→ The input:

(* ===== verification/Receive.v ===== *)
(** * Whole downloads (crates/transfer-native/src/protocol/download.rs)

    A run of [download] from a fresh or a resumed job: the queue of chunks,
    fetched in any order, each authenticated, marked, counted and published as
    [Download] defines.  A run can end at any step; the next one starts with
    [resume] from the saved job, whatever the disk holds. *)

From Stdlib Require Import Ascii String Sorted.
From stdpp Require Import sorting.
From S2P Require Import Prelude Str Codec Frame Manifest Encryption Control Http Transport Monad Fs Fetch Download.
Open Scope Z_scope.

(** ** The queue *)

Definition needed (j : DownloadJob) (n : nat) (k : Z) : Prop :=
  ∃ i, items j !! n = Some i ∧ selected j i = true ∧ 0 ≤ k < chunk_count i ∧ is_verified i k = false.

(** Index-major order: every file starts promptly. *)
Definition before (a b : nat * Z) : Prop := snd a < snd b ∨ snd a = snd b ∧ (fst a < fst b)%nat.

Lemma sorted_omap {A B} (R : A → A → Prop) (Q : B → B → Prop) (f : A → option B) (l : list A) :
  (∀ a b x y, R a b → f a = Some x → f b = Some y → Q x y) →
  StronglySorted R l → StronglySorted Q (omap f l).
Proof.
  intros Hf Hl. induction Hl as [|a l Hl IH Ha]; cbn; [constructor|].
  destruct (f a) as [x|] eqn:Ex; [|done]. constructor; [done|].
  apply Forall_forall. intros y (b & Hb & Hy)%list_elem_of_omap.
  rewrite Forall_forall in Ha. by apply (Hf a b); [apply Ha| |].
Qed.

Lemma sorted_imap {A} (l : list A) (k : nat) :
  StronglySorted (λ a b : nat * A, (fst a < fst b)%nat) (imap (λ n a, ((k + n)%nat, a)) l).
Proof.
  revert k. induction l as [|a l IH]; intros k; cbn; [constructor|]. constructor.
  - rewrite (imap_ext _ (λ n a, ((S k + n)%nat, a))); [apply IH|]. intros n b _. cbn. f_equal. lia.
  - apply Forall_forall. intros y (n & b & -> & _)%elem_of_lookup_imap. cbn. lia.
Qed.

Lemma sorted_bind {A B} (R : A → A → Prop) (Q : B → B → Prop) (f : A → list B) (l : list A) :
  (∀ a, StronglySorted Q (f a)) → (∀ a b x y, R a b → x ∈ f a → y ∈ f b → Q x y) →
  StronglySorted R l → StronglySorted Q (l ≫= f).
Proof.
  intros Hs Hf Hl. induction Hl as [|a l Hl IH Ha]; cbn; [constructor|].
  apply StronglySorted_app_2; [|apply Hs|done].
  intros x y Hx (b & Hy & Hb)%list_elem_of_bind. rewrite Forall_forall in Ha. eauto.
Qed.

Lemma sorted_seqZ m n : StronglySorted Z.lt (seqZ m n).
Proof.
  unfold seqZ. apply (StronglySorted_fmap _ lt); [intros; lia|].
  generalize 0%nat. induction (Z.to_nat n) as [|k IH]; intros s; cbn; constructor; [apply IH|].
  apply Forall_forall. intros y Hy%elem_of_seq. lia.
Qed.

Lemma elem_of_pending_at j c n k :
  (n, k) ∈ pending_at j c ↔
  k = c ∧ ∃ i, items j !! n = Some i ∧ selected j i = true ∧ c < chunk_count i ∧ is_verified i c = false.
Proof.
  unfold pending_at. rewrite list_elem_of_omap. split.
  - intros ([n' i] & (m & i' & [= -> ->] & Hi)%elem_of_lookup_imap & Hx). cbn in Hx.
    destruct (_ && _ && _) eqn:Ec; [|done]. injection Hx as -> ->. bool_prop.
    split; [done|]. exists i'. by destruct (is_verified i' k).
  - intros (-> & i & Hi & Hs & Hk & Hv). exists (n, i). split.
    + rewrite elem_of_lookup_imap. by exists n, i.
    + cbn. rewrite Hs, Hv, (proj2 (Z.ltb_lt _ _) Hk). done.
Qed.

Lemma max_chunks_ge j n i : items j !! n = Some i → chunk_count i ≤ max_chunks j.
Proof.
  unfold max_chunks. revert n. induction (items j) as [|a l IH]; intros [|n]; cbn; try done.
  - intros [= ->]. lia.
  - intros Hi. specialize (IH n Hi). cbn in IH. lia.
Qed.

Lemma elem_of_pending j n k : (n, k) ∈ pending j ↔ needed j n k.
Proof.
  unfold pending, needed. rewrite list_elem_of_bind. split.
  - intros (c & (-> & i & Hi & Hs & Hk & Hv)%elem_of_pending_at & Hc%elem_of_seqZ).
    exists i. split_and!; try done; lia.
  - intros (i & Hi & Hs & Hk & Hv). exists k. rewrite elem_of_pending_at, elem_of_seqZ.
    pose proof (max_chunks_ge j n i Hi). split; [|lia]. split; [done|]. exists i. split_and!; try done; lia.
Qed.

Lemma before_irrefl a : ¬ before a a.
Proof. unfold before. lia. Qed.

Lemma sorted_NoDup {A} (R : A → A → Prop) (l : list A) :
  (∀ a, ¬ R a a) → StronglySorted R l → NoDup l.
Proof.
  intros Hi Hl. induction Hl as [|a l Hl IH Ha]; constructor; [|done].
  intros Hin. rewrite Forall_forall in Ha. by apply (Hi a), Ha.
Qed.

Lemma pending_sorted j : StronglySorted before (pending j).
Proof.
  apply (sorted_bind Z.lt); [| |apply sorted_seqZ].
  - intros c. apply (sorted_omap (λ a b : nat * SavedItem, (fst a < fst b)%nat)); [|apply (sorted_imap _ 0)].
    intros [n a] [m b] x y Hnm Hx Hy. cbn in *.
    destruct (_ && _ && _) in Hx; [|done]. destruct (_ && _ && _) in Hy; [|done].
    injection Hx as <-. injection Hy as <-. by right.
  - intros c d [n k] [m k'] Hcd (-> & _)%elem_of_pending_at (-> & _)%elem_of_pending_at. by left.
Qed.

Lemma pending_NoDup j : NoDup (pending j).
Proof. apply (sorted_NoDup before); [apply before_irrefl|apply pending_sorted]. Qed.

(** The queue is exactly the chunks still needed, each once, in index-major
    order; no other list is. *)
Theorem pending_exact j :
  (∀ n k, (n, k) ∈ pending j ↔ needed j n k) ∧ NoDup (pending j) ∧ StronglySorted before (pending j) ∧
  ∀ q, StronglySorted before q → (∀ n k, (n, k) ∈ q ↔ needed j n k) → q = pending j.
Proof.
  pose proof (pending_sorted j) as Hs. pose proof (pending_NoDup j) as Hn.
  split_and!; [apply elem_of_pending|done|done|]. intros q Hq Hin.
  assert (AntiSymm eq before) by (intros [] [] [] []; cbn in *; lia).
  apply (StronglySorted_unique before); [done..|].
  apply NoDup_Permutation; [by eapply sorted_NoDup; [apply before_irrefl|]|done|].
  intros [n k]. by rewrite Hin, elem_of_pending.
Qed.

(** ** Runs *)

Section run.
Context `{Aead, Kdf, Codec, World} (master : list Z).

(** What [async_download_to] leaves: nothing verified, counted or published. *)
Definition fresh (s : State) : Prop :=
  all_sized (job s) ∧ done_bytes (job s) = 0 ∧
  ∀ n i, items (job s) !! n = Some i → published i = false ∧ ∀ k, is_verified i k = false.

(** What the fetches in flight change: retained ciphertext and the display. *)
Definition fetching (r : ReceiveProgress) (p : Control.Progress) c b (s : State) : State :=
  with_ciphers c b (with_shown r p s).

→ Brief: Repeat, exactly and only, the lines from the beginning of the material through the line that contains "one starts with".

→ Task answer:
(* ===== verification/Receive.v ===== *)
(** * Whole downloads (crates/transfer-native/src/protocol/download.rs)

    A run of [download] from a fresh or a resumed job: the queue of chunks,
    fetched in any order, each authenticated, marked, counted and published as
    [Download] defines.  A run can end at any step; the next one starts with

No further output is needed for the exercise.